● Task to carry out
Copy out the data below, all of it, exactly.
•••
(** An [/auth] request whose code is the empty string is accepted and
    stored, but the empty secret is falsy: it does not lock [/auth], and a
    later [/auth] replaces it with its own code and a new challenge. *)
Theorem empty_code_does_not_lock t1 t2 C st req1 req2 :
  truthy (Http.auth st) = false ->
  dget "code" (Http.body req1) = Some "" -> dget "code" (Http.body req2) = Some C ->
  let st1 := snd (Http.route_auth t1 st req1) in
  Http.auth st1 = Some "" /\
  Http.route_auth t2 st1 req2 =
    (Ret (Http.mkResp 200 t2), Http.mkH (Some C) (Some t2) (Some Http.PendingPingPong) (Http.kill_code st)).
Proof.
  intros Ht H1 H2 st1.
  assert (E1 : st1 = Http.mkH (Some "") (Some t1) (Some Http.PendingPingPong) (Http.kill_code st)).
  { unfold st1, Http.route_auth. rewrite Ht, H1. reflexivity. }
  rewrite E1. split; [reflexivity|]. unfold Http.route_auth. cbn [truthy Http.auth].
  rewrite H2. reflexivity.
Qed.

Lemma empty_code_does_not_lock_witness :
  truthy (Http.auth http_initial) = false /\
  let st1 := snd (Http.route_auth "t1" http_initial (Http.mkReq [] [] [("code", "")])) in
  Http.auth st1 = Some "" /\
  Http.route_auth "t2" st1 (Http.mkReq [] [] [("code", "secret")]) =
    (Ret (Http.mkResp 200 "t2"), Http.mkH (Some "secret") (Some "t2") (Some Http.PendingPingPong) (Http.kill_code http_initial)).
Proof.
  split; [reflexivity|].
  exact (empty_code_does_not_lock "t1" "t2" "secret" http_initial
           (Http.mkReq [] [] [("code", "")]) (Http.mkReq [] [] [("code", "secret")]) eq_refl eq_refl eq_refl).
Defined.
•••
● Reply
(** An [/auth] request whose code is the empty string is accepted and
    stored, but the empty secret is falsy: it does not lock [/auth], and a
    later [/auth] replaces it with its own code and a new challenge. *)
Theorem empty_code_does_not_lock t1 t2 C st req1 req2 :
  truthy (Http.auth st) = false ->
  dget "code" (Http.body req1) = Some "" -> dget "code" (Http.body req2) = Some C ->
  let st1 := snd (Http.route_auth t1 st req1) in
  Http.auth st1 = Some "" /\
  Http.route_auth t2 st1 req2 =
    (Ret (Http.mkResp 200 t2), Http.mkH (Some C) (Some t2) (Some Http.PendingPingPong) (Http.kill_code st)).
Proof.
  intros Ht H1 H2 st1.
  assert (E1 : st1 = Http.mkH (Some "") (Some t1) (Some Http.PendingPingPong) (Http.kill_code st)).
  { unfold st1, Http.route_auth. rewrite Ht, H1. reflexivity. }
  rewrite E1. split; [reflexivity|]. unfold Http.route_auth. cbn [truthy Http.auth].
  rewrite H2. reflexivity.
Qed.

Lemma empty_code_does_not_lock_witness :
  truthy (Http.auth http_initial) = false /\
  let st1 := snd (Http.route_auth "t1" http_initial (Http.mkReq [] [] [("code", "")])) in
  Http.auth st1 = Some "" /\
  Http.route_auth "t2" st1 (Http.mkReq [] [] [("code", "secret")]) =
    (Ret (Http.mkResp 200 "t2"), Http.mkH (Some "secret") (Some "t2") (Some Http.PendingPingPong) (Http.kill_code http_initial)).
Proof.
  split; [reflexivity|].
  exact (empty_code_does_not_lock "t1" "t2" "secret" http_initial
           (Http.mkReq [] [] [("code", "")]) (Http.mkReq [] [] [("code", "secret")]) eq_refl eq_refl eq_refl).
Defined.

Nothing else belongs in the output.